日本酒と家庭でできる料理のペアリングを考える「日本酒ペアリング研究会 報告書」の第11回でございます。
長かった夏もようやく落ち着きを見せ始めましたね。「昼間は半そでだけど、朝晩は涼しいね。」なんてセリフ、1か月遅いわ。最近、近所の公園で地域の子どもたち向けの祭りが開かれていたようなんですが、ついに9月末なのに「夏祭り」と書かれてましたよ。
通っていた保育園で「夕涼み会」というイベントがあったんですが、あれはたしか8月末だったような。環境は変化し続けるんですね。せめて可逆的であればいいのですが…。

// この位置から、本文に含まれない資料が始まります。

(* ===== verification/ProcessTreeProps.v ===== *)
(** * Tearing down a process tree: every execution

    A program logic for the programs of [ProcessTree]: [wp] holds of a history
    when every operation the program may ask next satisfies the guard, whatever
    the kernel answered.  It gives what every execution signals, what a success
    means, and when an execution can run out of fuel. *)
From S2P Require Import Prelude Json Binary64 PyText ProcessTruth ProcessTree.

#[local] Open Scope Z_scope.

(** ** Executions *)

Record event := Ev { ev_op : op; ev_resp : resp ev_op }.
Arguments Ev ev_op ev_resp : assert.

(** An answer to [observe_process(p)] is about [p]. *)
Definition answer_ok (o : op) : resp o → Prop :=
  match o with
  | OObserve p => λ r, ∀ i, r = Ok (Some i) → pid i = p
  | _ => λ _, True
  end.

(** [steps p t q]: [p] asks the operations of [t], gets its answers, and
    becomes [q]. *)
Inductive steps {A} : prog A → list event → prog A → Prop :=
  | steps_nil p : steps p [] p
  | steps_do o k r t q : answer_ok o r → steps (k r) t q → steps (Do o k) (Ev o r :: t) q.

(** ** The program logic; histories have the latest event first *)

Section Logic.
  Context (G : list event → op → Prop) (S : list event → Prop).

Fixpoint wp {A} (p : prog A) (hist : list event) (Q : list event → res A → Prop) : Prop :=
  match p with
  | Ret r => Q hist r
  | Do o k => G hist o ∧ ∀ r, answer_ok o r → wp (k r) (Ev o r :: hist) Q
  | Stuck => S hist
  end.

Lemma wp_mono {A} (p : prog A) hist (Q Q' : list event → res A → Prop) :
  wp p hist Q → (∀ h r, Q h r → Q' h r) → wp p hist Q'.
Proof.
  revert hist. induction p as [r|o k IH|]; cbn; intros hist H HQ; [by apply HQ| |done].
  destruct H as [? H]. split; [done|]. intros r Hr. apply IH; [by apply H|done].
Qed.

Lemma wp_catch {A B} (p : prog A) (f : res A → prog B) hist Q :
  wp p hist (λ h r, wp (f r) h Q) → wp (catch p f) hist Q.
Proof.
  revert hist. induction p as [r|o k IH|]; cbn; intros hist H; [done| |done].
  destruct H as [? H]. split; [done|]. intros r Hr. by apply IH, H.
Qed.

Lemma wp_bind {A B} (p : prog A) (f : A → prog B) hist Q :
  wp p hist (λ h r, match r with Ok a => wp (f a) h Q | Err e => Q h (Err e) end) → wp (p ≫= f) hist Q.
Proof. intros H. apply wp_catch. eapply wp_mono; [done|]. by intros h [a|e]. Qed.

それはさておき、今回はちょっと寄り道です。というのも、今回のお酒は「月山の試み2024 innovation リンゴ酸」。三重県ではなく鳥取県のお酒です。先日、名古屋に行ったときに立ち寄った酒屋さんで、ふと気になって購入しました。
合わせる料理も三重県どころか国産ですら賄いにくいものになってしまいました…(笑)。しかしながら、スーパーで簡単に手に入る食材で手軽に作れるので、より気軽にお試しできると思います!
こういうちょっとオシャレ系な料理も一応できるんです(笑)。たまには、そういうところもお見せしなくてはなりません(笑)。
それではさっそくやっていきましょ~( ˘ω˘ )。
◯材料と作り方
◇材料(2人分ぐらい)
kiri クリームチーズ ポーションタイプ3個(1個あたり16.3g)
無塩ナッツ ひとつかみ(計ったら60gぐらいでした。)
レーズン 好みで
砂糖 小さじ1/2
レモン汁 小さじ1
お湯 大さじ1
ピンクペッパー 好みで
クラッカー 好みで
クリームチーズは昔から「kiri」が好きなので、それを使ってます。「フィラデルフィア」だと、kiriよりあっさり仕上がるんじゃないかなと思います。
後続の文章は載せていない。